Tampouco são os europeus os causadores dessa crise. Pelo contrário; eles não desejam qualquer guerra na Ucrânia e nem mesmo vêem vantagens em escalar a tensão com os russos. O que os europeus – principalmente os alemães – querem é, essencialmente, fazer negócios com eles. Querem continuar comprando seu gás e vendendo seus bens de consumo para eles. Não possuem o poderio militar necessário nem quaisquer pretensões de enfrentar os russos nesse campo. Tampouco querem incorporar a Ucrânia às organizações do Ocidente a qualquer preço. Para os europeus, bem serviria “finlandizar” a Ucrânia, isto é, fazer dela o equivalente à Finlândia durante a Guerra Fria. Localizada na fronteira imediata com a União Soviética e também com um histórico longo de domínio russo, a Finlândia não se alinhou com nenhum dos dois lados, permaneceu neutra em termos diplomáticos e militares e pôde, assim, trilhar o seu caminho com relativa independência, tornando-se um país industrializado e moderno depois de ter sido um dos mais pobres do continente.

Em suma, para os ucranianos, o que se afigura mais razoável diante das circunstâncias também seria buscar essa “finlandização”. Isso implicaria em se aproximar progressivamente da Europa em termos produtivos, comerciais e financeiros, mas sem se opor à Rússia, com a qual possui laços intensos e necessários em todos os aspectos.
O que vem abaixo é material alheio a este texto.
(** * Task Manager API: owner scoping, query engine, statistics and tokens

    A shallow embedding of the request handlers of the task manager
    backend (routes/tasks.ts, routes/categories.ts, routes/auth.ts,
    utils/jwt.ts, utils/validation.ts and server.ts) over an explicit model
    of the Prisma tables, followed by the properties of the specification
    that were checked against them. *)

From stdpp Require Import gmap strings list fin_maps pretty sorting.
From Stdlib Require Import ZArith Lia Ascii.

Local Open Scope string_scope.

#[local] Set Warnings "-clear-no-such-hyp".

(** ** JavaScript values *)

Module JS.

(** A JavaScript number as the handlers use it: an integer, or one of the
    non-finite values that [parseInt] and a division can produce (the sign
    of an infinity and of zero is not recorded; JSON prints every
    non-finite number as null). *)
Inductive number := Num (z : Z) | NaN | Infinity.

(** A number is a double: an integer of magnitude 2^53 or more is rounded to
    the nearest integer that a double holds (53 significant bits), to the
    even one of two that are equally near, and to an infinity beyond the
    largest double. *)
Definition to_double (z : Z) : number :=
  let a := Z.abs z in
  if (a <? 2 ^ 53)%Z then Num z
  else
    let e := (Z.log2 a - 52)%Z in
    let q := Z.shiftr a e in
    let r := (a - Z.shiftl q e)%Z in
    let half := Z.shiftl 1 (e - 1) in
    let q' := if (r <? half)%Z then q
              else if (half <? r)%Z then (q + 1)%Z
              else if Z.even q then q else (q + 1)%Z in
    let v := Z.shiftl q' e in
    if (2 ^ 1024 <=? v)%Z then Infinity else Num (Z.sgn z * v)%Z.

#[global] Arguments to_double : simpl never.

(** [if (v)] on a value that is a string or undefined. *)
Definition truthy (v : option string) : bool :=
  match v with
  | Some s => negb (String.eqb s "")
  | None => false
  end.

(** [v || d] *)
Definition or_else (v : option string) (d : string) : string :=
  match v with
  | Some s => if String.eqb s "" then d else s
  | None => d
  end.

Definition is_space (c : ascii) : bool :=
  let n := N_of_ascii c in
  (N.eqb n 32 || (N.leb 9 n && N.leb n 13))%bool.

Fixpoint skip_space (s : string) : string :=
  match s with
  | String c s' => if is_space c then skip_space s' else s
  | EmptyString => s
  end.

Definition digit_val (c : ascii) : option Z :=
  let n := Z.of_N (N_of_ascii c) in
  if ((48 <=? n) && (n <=? 57))%Z then Some (n - 48)%Z
  else if ((97 <=? n) && (n <=? 122))%Z then Some (n - 87)%Z
  else if ((65 <=? n) && (n <=? 90))%Z then Some (n - 55)%Z
  else None.

(** The longest prefix of digits of the radix, read as a number. *)
Fixpoint digits (radix : Z) (s : string) (acc : option Z) : option Z :=
  match s with
  | EmptyString => acc
  | String c s' =>
      match digit_val c with
      | Some d =>
          if (d <? radix)%Z
          then digits radix s' (Some (from_option (λ a, a * radix)%Z 0%Z acc + d)%Z)
          else acc
      | None => acc
      end
  end.
Lemma append_to_last_snoc (tags : list string) (t x : string) :
  SubwordEdits.append_to_last (tags ++ [t])%list x = Ok (tags ++ [(t ++ x)%string])%list.
Proof.
  induction tags as [|a tags IH]; [reflexivity|].
  cbn [app]. destruct (tags ++ [t])%list as [|b l] eqn:E.
  { apply app_eq_nil in E as [_ E]. discriminate. }
  change (SubwordEdits.append_to_last (a :: b :: l) x)
    with (r <- SubwordEdits.append_to_last (b :: l) x ;; Ok (a :: r)).
  now rewrite IH.
Qed.

(** One turn of the projector on a separator: what the piece has
    gathered so far goes to the tag of the piece before, and the tag of
    the piece starts again, with the merge or with nothing. *)
Lemma piece_step_separator (done rest : list Tag.op) (sep : Tag.op) (n : nat)
    (se : string) (tags : list string) (t : string) :
  is_separator sep = true ->
  SubwordEdits.piece_step (Tag.render (done ++ sep :: rest)) n se
    (cursor_at done (sep :: rest) (tags ++ [t]))
  = Ok (n, Tag.render (opener sep),
        cursor_at (done ++ [sep]) rest (tags ++ [(t ++ se)%string])).
Proof.
  intros Hsep. unfold SubwordEdits.piece_step, cursor_at.
  cbn [SubwordEdits.idx SubwordEdits.subword_edits SubwordEdits.inserts
       SubwordEdits.replaces].
  rewrite cursor_after, render_app, render_cons.
  destruct sep; try discriminate;
    cbn [Tag.render_op filter is_insert is_replace map opener].
  - change ("S" ++ Tag.render rest) with (String "S" (Tag.render rest)).
    destruct (tag_at_cursor done rest "S" (Tag.render rest)) as [-> ->].
    cbn [bind]. eval_char_tests. rewrite append_to_last_snoc. reflexivity.
  - change ("M" ++ Tag.render rest) with (String "M" (Tag.render rest)).
    destruct (tag_at_cursor done rest "M" (Tag.render rest)) as [-> ->].
    cbn [bind]. eval_char_tests.
    destruct se as [|c se].
    + cbn [String.length Nat.eqb negb bind]. now rewrite append_nil_r.
    + cbn [String.length Nat.eqb negb]. rewrite append_to_last_snoc.
      reflexivity.
Qed.

Lemma insert_is_simple (o : Tag.op) :
  is_insert o = true -> simple_op o = true /\ Tag.op_width o = 0.
Proof. destruct o; try discriminate; now split. Qed.

(** The loop on the insertions left over from the piece before. *)
Lemma piece_loop_trail (trail rest done : list Tag.op) (n : nat) (se : string)
    (tags : list string) (fuel : nat) :
  forallb is_insert trail = true ->
  0 < n ->
  SubwordEdits.turns_left (Tag.render (done ++ trail ++ rest))
    (cursor_at done (trail ++ rest) tags) < fuel ->
  SubwordEdits.piece_loop fuel (Tag.render (done ++ trail ++ rest)) n se
    (cursor_at done (trail ++ rest) tags)
  = SubwordEdits.piece_loop fuel (Tag.render (done ++ trail ++ rest)) n
      (se ++ Tag.render trail) (cursor_at (done ++ trail) rest tags)
  /\ SubwordEdits.turns_left (Tag.render (done ++ trail ++ rest))
       (cursor_at (done ++ trail) rest tags) < fuel.
Proof.
  revert done se; induction trail as [|o trail IH]; intros done se Ht Hn Hf.
  - cbn [app]. now rewrite render_nil, append_nil_r, app_nil_r.
  - cbn [forallb] in Ht. apply andb_true_iff in Ht as [Ho Ht].
    destruct (insert_is_simple o Ho) as [Hs Hw]. cbn [app] in *.
    pose proof (piece_step_simple done (trail ++ rest) o n se tags Hs) as Hstep.
    rewrite Hw, Nat.sub_0_r in Hstep.
    destruct (piece_loop_turn fuel _ _ _ _ _ _ _ Hn Hf Hstep) as [-> Hf'].
    replace (done ++ o :: trail ++ rest)%list
      with ((done ++ [o]) ++ trail ++ rest)%list in *
      by (now rewrite <- app_assoc).
    destruct (IH (done ++ [o])%list (se ++ Tag.render_op o) Ht Hn Hf')
      as [-> Hf''].
    rewrite <- !app_assoc in *. cbn [app] in *.
    now rewrite render_cons, append_assoc.
Qed.

(** The loop for a piece that follows a separator. *)
Lemma piece_loop_separated (trail body rest done : list Tag.op)
    (sep : Tag.op) (n : nat) (tags : list string) (t : string) (fuel : nat) :
  forallb is_insert trail = true ->
  is_separator sep = true ->
  forallb simple_op body = true ->
  0 < n ->
  n <= Tag.width body ->
  SubwordEdits.turns_left (Tag.render (done ++ trail ++ sep :: body ++ rest))
    (cursor_at done (trail ++ sep :: body ++ rest) (tags ++ [t])) < fuel ->
  SubwordEdits.piece_loop fuel
    (Tag.render (done ++ trail ++ sep :: body ++ rest)) n ""
    (cursor_at done (trail ++ sep :: body ++ rest) (tags ++ [t]))
  = Ok (Tag.render (opener sep ++ fst (take_piece n body)),
        cursor_at (done ++ trail ++ sep :: fst (take_piece n body))
                  (snd (take_piece n body) ++ rest)
                  (tags ++ [(t ++ Tag.render trail)%string])).
Proof.
  intros Ht Hsep Hs Hn Hle Hf.
  destruct (piece_loop_trail trail (sep :: body ++ rest) done n ""
              (tags ++ [t]) fuel Ht Hn Hf) as [-> Hf1].
  cbn [append].
  replace (done ++ trail ++ sep :: body ++ rest)%list
    with ((done ++ trail) ++ sep :: body ++ rest)%list in *
    by (now rewrite <- app_assoc).
  pose proof (piece_step_separator (done ++ trail) (body ++ rest) sep n
                (Tag.render trail) tags t Hsep) as Hstep.
  destruct (piece_loop_turn fuel _ _ _ _ _ _ _ Hn Hf1 Hstep) as [-> Hf2].
  replace ((done ++ trail) ++ sep :: body ++ rest)%list
    with (((done ++ trail) ++ [sep]) ++ body ++ rest)%list in *
    by (now rewrite <- !app_assoc).
  rewrite (piece_loop_prefix body rest ((done ++ trail) ++ [sep])%list n
             (Tag.render (opener sep)) (tags ++ [(t ++ Tag.render trail)%string])
             fuel Hs Hle Hf2).
  rewrite render_app, <- !app_assoc. reflexivity.
Qed.

Lemma simple_no_width (l : list Tag.op) :
  forallb simple_op l = true -> Tag.width l = 0 ->
  forallb is_insert l = true.
Proof.
  induction l as [|o l IH]; [reflexivity|]. cbn [forallb].
  rewrite width_cons. intros Hs Hw. apply andb_true_iff in Hs as [Ho Hs].
  rewrite IH by (auto; lia). destruct o; try discriminate; simpl in Hw;
    try lia. reflexivity.
Qed.

Lemma body_fits_spec (w : string) (b : list Tag.op) :
  body_fits w b = true ->
  forallb simple_op b = true
  /\ Tag.width b = piece_length w /\ 0 < piece_length w.
Proof.
  unfold body_fits. intros H. apply andb_true_iff in H as [H H3].
  apply andb_true_iff in H as [H1 H2].
  apply Nat.eqb_eq in H2. apply Nat.ltb_lt in H3. auto.
Qed.

(** What [take_piece] leaves of a block that fits its piece is a row of
    insertions. *)
Lemma take_piece_fits (b : list Tag.op) :
  forallb simple_op b = true ->
  b = (fst (take_piece (Tag.width b) b) ++ snd (take_piece (Tag.width b) b))%list
  /\ forallb is_insert (snd (take_piece (Tag.width b) b)) = true.
Proof.
  intros Hs.
  destruct (take_piece_spec b (Tag.width b) Hs (Nat.le_refl _)) as [E W].
  destruct (take_piece_simple b (Tag.width b) Hs (Nat.le_refl _)) as [Hl Wl].
  split; [exact E|]. apply simple_no_width; [exact Hl | lia].
Qed.

(** The [for] loop of the projector over pieces that each follow a
    separator. *)
Lemma pieces_loop_separated (subwords : list string)
    (blocks : list (Tag.op * list Tag.op)) :
  List.length subwords = List.length blocks ->
  forallb (fun '(w, blk) => block_fits w blk) (combine subwords blocks) = true ->
  forall (done trail : list Tag.op) (tags : list string) (t : string),
    forallb is_insert trail = true ->
    exists done' trail' tags' t',
      SubwordEdits.pieces_loop
        (Tag.render (done ++ trail ++ flat_map (fun '(sep, b) => sep :: b) blocks))
        subwords
        (cursor_at done (trail ++ flat_map (fun '(sep, b) => sep :: b) blocks)
                   (tags ++ [t]))
      = Ok (cursor_at done' trail' (tags' ++ [t']))
      /\ forallb is_insert trail' = true
      /\ (done' ++ trail'
          = done ++ trail ++ flat_map (fun '(sep, b) => sep :: b) blocks)%list
      /\ (tags' ++ [(t' ++ Tag.render trail')%string]
          = (tags ++ [(t ++ Tag.render trail)%string])
            ++ map (fun '(sep, b) => Tag.render (opener sep ++ b)) blocks)%list.
Proof.
  revert blocks; induction subwords as [|w subwords IH];
    intros [|[sep body] blocks] Hl Hfit done trail tags t Ht;
    try discriminate.
  - exists done, trail, tags, t. cbn [flat_map map SubwordEdits.pieces_loop].
    rewrite !app_nil_r. auto.
  - cbn [combine forallb] in Hfit. apply andb_true_iff in Hfit as [Hb Hfit].
    unfold block_fits in Hb. cbn [fst snd] in Hb.
    apply andb_true_iff in Hb as [Hsep Hb].
    destruct (body_fits_spec w body Hb) as (Hs & Hw & Hpos).
    destruct (take_piece_fits body Hs) as [E Hleft].
    cbn [flat_map SubwordEdits.pieces_loop]. fold (piece_length w).
    rewrite <- app_comm_cons.
    rewrite (piece_loop_separated trail body _ done sep (piece_length w)
               tags t _ Ht Hsep Hs Hpos) by lia.
    rewrite <- Hw in *.
    destruct (take_piece (Tag.width body) body) as [part left].
    cbn [fst snd bind] in *.
    set (D := (done ++ trail ++ sep :: part)%list).
    set (rest := flat_map (fun '(sep0, b) => sep0 :: b) blocks).
    change (SubwordEdits.mkCursor
              (SubwordEdits.idx
                 (cursor_at D (left ++ rest)
                    (tags ++ [(t ++ Tag.render trail)%string])))
              (SubwordEdits.subword_edits
                 (cursor_at D (left ++ rest)
                    (tags ++ [(t ++ Tag.render trail)%string]))
               ++ [Tag.render (opener sep ++ part)])
              (SubwordEdits.inserts
                 (cursor_at D (left ++ rest)
                    (tags ++ [(t ++ Tag.render trail)%string])))
              (SubwordEdits.replaces
                 (cursor_at D (left ++ rest)
                    (tags ++ [(t ++ Tag.render trail)%string]))))
      with (cursor_at D (left ++ rest)
              ((tags ++ [(t ++ Tag.render trail)%string])
               ++ [Tag.render (opener sep ++ part)])).
    assert (Eall : (done ++ trail ++ sep :: body ++ rest
                    = D ++ left ++ rest)%list).
    { unfold D. rewrite E at 1. rewrite <- !app_assoc. cbn [app].
      rewrite <- ?app_assoc. reflexivity. }
    rewrite Eall.
    destruct (IH blocks ltac:(simpl in Hl; lia) Hfit D left
                (tags ++ [(t ++ Tag.render trail)%string])%list
                (Tag.render (opener sep ++ part)) Hleft)
      as (done' & trail' & tags' & t' & Hloop & Ht' & Hd & Htags).
    exists done', trail', tags', t'. fold rest in Hloop, Hd.
    split; [exact Hloop|]. split; [exact Ht'|]. split; [exact Hd|].
    rewrite Htags. cbn [map]. rewrite <- render_app, <- !app_assoc.
    cbn [app]. now rewrite <- E.
Qed.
Resta saber se a Ucrânia teria capacidade para executar uma política externa suficientemente independente e sofisticada capaz de avançar seus interesses ocidentais ao mesmo tempo em que acomoda preocupações russas legítimas. Sem dúvidas, tratar-se-ia de um equilíbrio delicado, muitas vezes precário, numa Ucrânia muito heterogênea, dividida entre leste e oeste e que ainda está por encontrar o seu projeto autônomo de país entre duas proposições extremas: ser apenas um “apêndice” russo – conforme expressa o seu próprio nome oriundo de “Okraina“, isto é, “periferia” (do ponto de vista de Moscou); ou servir como linha de frente da política estadunidense de cerco e contenção da Rússia.

Assim, a “finlandização” talvez pudesse se revelar uma saída aceitável para a terrível situação em que hoje os ucranianos se encontram: o trágico destino de, imprensados entre os jogos das grandes potências, não terem como decidir os seus destinos.

Por Daniel S. Kosinski, doutor em Economia Política Internacional (IE-UFRJ), membro do Instituto da Brasilidade e escritor; e Danilo S. Rodriguez, mestre em Economia Política Internacional (IE-UFRJ), doutorando em Economia (IE-UFRJ) e membro do Instituto da Brasilidade.